**Requirement:** Here is a block of entries. Write out its lines exactly, from the first through the one containing "(key : string)".

(The records Opens)

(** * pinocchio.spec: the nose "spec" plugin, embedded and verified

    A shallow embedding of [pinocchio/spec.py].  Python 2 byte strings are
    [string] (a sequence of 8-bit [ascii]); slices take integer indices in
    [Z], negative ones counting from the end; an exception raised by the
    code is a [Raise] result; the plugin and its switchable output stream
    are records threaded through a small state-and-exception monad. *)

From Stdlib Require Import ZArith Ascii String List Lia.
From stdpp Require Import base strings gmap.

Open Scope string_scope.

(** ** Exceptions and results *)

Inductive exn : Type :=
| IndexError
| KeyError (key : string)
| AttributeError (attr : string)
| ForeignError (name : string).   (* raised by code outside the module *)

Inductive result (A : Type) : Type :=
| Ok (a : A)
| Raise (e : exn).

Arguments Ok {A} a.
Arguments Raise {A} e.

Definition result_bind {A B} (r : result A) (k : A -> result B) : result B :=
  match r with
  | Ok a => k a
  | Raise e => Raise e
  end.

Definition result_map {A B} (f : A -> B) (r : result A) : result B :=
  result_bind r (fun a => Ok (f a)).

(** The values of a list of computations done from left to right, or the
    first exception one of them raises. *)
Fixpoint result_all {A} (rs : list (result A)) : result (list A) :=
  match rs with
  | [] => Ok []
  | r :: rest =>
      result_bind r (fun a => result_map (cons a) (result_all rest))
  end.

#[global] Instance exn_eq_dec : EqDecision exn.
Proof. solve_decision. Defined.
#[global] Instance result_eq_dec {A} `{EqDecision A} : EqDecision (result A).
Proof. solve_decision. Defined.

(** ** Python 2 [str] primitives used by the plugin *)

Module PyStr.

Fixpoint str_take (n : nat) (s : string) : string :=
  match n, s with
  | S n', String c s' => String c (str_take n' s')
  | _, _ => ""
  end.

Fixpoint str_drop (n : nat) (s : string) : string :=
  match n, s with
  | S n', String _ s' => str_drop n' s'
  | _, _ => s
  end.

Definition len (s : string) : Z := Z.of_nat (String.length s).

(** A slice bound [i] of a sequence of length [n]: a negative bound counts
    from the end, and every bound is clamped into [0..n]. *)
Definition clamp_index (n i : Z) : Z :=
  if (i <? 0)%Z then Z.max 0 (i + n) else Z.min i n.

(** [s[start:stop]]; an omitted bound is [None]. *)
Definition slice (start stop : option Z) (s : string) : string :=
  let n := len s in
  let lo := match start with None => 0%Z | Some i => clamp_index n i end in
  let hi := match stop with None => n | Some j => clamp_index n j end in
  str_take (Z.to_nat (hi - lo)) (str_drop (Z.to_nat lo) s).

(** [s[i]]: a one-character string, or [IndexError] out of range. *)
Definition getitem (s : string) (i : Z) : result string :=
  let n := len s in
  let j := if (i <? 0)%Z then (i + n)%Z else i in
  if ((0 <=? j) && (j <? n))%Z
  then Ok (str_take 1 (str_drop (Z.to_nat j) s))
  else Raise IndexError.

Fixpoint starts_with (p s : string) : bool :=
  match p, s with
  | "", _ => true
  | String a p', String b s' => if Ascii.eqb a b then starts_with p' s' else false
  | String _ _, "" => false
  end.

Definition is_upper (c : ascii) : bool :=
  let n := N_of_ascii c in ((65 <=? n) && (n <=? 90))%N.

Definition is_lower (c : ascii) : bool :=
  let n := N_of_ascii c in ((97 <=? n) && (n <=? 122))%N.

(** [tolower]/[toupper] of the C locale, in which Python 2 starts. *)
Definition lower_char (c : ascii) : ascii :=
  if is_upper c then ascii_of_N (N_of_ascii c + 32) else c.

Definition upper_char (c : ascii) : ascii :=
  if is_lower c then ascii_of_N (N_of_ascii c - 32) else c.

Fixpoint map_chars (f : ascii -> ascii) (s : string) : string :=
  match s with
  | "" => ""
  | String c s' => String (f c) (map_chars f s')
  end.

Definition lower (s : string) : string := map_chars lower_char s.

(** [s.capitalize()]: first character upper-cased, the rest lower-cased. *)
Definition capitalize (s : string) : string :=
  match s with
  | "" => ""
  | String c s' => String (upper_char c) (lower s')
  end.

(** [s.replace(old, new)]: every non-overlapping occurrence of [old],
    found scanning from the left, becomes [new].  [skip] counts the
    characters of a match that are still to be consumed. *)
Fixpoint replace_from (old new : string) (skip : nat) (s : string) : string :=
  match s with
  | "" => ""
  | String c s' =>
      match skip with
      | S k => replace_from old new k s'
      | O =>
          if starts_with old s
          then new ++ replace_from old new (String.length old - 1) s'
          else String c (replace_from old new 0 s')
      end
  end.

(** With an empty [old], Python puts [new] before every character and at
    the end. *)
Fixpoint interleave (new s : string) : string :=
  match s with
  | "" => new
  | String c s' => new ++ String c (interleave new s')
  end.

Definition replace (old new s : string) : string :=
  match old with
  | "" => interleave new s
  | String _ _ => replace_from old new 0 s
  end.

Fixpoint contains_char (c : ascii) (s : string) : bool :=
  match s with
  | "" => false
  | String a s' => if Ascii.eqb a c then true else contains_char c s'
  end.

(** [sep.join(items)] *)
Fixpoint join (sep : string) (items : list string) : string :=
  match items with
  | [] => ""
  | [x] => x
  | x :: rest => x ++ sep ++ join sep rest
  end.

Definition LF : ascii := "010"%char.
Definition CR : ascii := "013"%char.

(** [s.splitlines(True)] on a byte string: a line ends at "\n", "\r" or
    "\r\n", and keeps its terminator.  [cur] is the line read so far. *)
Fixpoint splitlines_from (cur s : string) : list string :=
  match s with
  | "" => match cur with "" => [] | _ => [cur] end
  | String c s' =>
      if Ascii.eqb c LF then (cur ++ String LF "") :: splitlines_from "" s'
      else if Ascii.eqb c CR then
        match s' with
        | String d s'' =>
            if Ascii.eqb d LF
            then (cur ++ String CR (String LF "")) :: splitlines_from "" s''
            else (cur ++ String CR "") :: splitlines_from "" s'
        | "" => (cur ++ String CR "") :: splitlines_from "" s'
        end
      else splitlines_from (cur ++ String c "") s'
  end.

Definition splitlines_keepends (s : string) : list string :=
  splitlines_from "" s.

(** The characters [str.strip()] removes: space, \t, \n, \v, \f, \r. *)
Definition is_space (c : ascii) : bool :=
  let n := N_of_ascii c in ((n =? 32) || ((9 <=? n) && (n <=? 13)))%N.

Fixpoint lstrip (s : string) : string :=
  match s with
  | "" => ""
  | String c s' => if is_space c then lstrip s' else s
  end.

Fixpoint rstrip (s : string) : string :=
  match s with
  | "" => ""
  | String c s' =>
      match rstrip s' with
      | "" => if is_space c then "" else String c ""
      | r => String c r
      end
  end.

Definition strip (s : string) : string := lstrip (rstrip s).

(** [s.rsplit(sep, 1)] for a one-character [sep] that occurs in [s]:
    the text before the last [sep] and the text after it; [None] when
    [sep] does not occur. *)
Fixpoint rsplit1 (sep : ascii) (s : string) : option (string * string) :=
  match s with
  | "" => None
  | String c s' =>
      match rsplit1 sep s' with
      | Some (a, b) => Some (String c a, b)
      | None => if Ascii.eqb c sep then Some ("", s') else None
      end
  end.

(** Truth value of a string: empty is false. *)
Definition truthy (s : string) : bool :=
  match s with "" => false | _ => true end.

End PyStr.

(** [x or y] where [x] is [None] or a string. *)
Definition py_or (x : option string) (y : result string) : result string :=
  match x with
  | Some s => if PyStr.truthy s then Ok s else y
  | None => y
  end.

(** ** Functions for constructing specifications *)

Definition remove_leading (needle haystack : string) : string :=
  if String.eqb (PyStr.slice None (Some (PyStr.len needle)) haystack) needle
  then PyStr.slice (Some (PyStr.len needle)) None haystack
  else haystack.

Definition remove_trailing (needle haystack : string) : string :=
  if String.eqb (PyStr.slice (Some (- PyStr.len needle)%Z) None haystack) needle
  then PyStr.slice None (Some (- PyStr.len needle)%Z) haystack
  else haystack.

(The records Closes)

**Answer for the task:**
(** * pinocchio.spec: the nose "spec" plugin, embedded and verified

    A shallow embedding of [pinocchio/spec.py].  Python 2 byte strings are
    [string] (a sequence of 8-bit [ascii]); slices take integer indices in
    [Z], negative ones counting from the end; an exception raised by the
    code is a [Raise] result; the plugin and its switchable output stream
    are records threaded through a small state-and-exception monad. *)

From Stdlib Require Import ZArith Ascii String List Lia.
From stdpp Require Import base strings gmap.

Open Scope string_scope.

(** ** Exceptions and results *)

Inductive exn : Type :=
| IndexError
| KeyError (key : string)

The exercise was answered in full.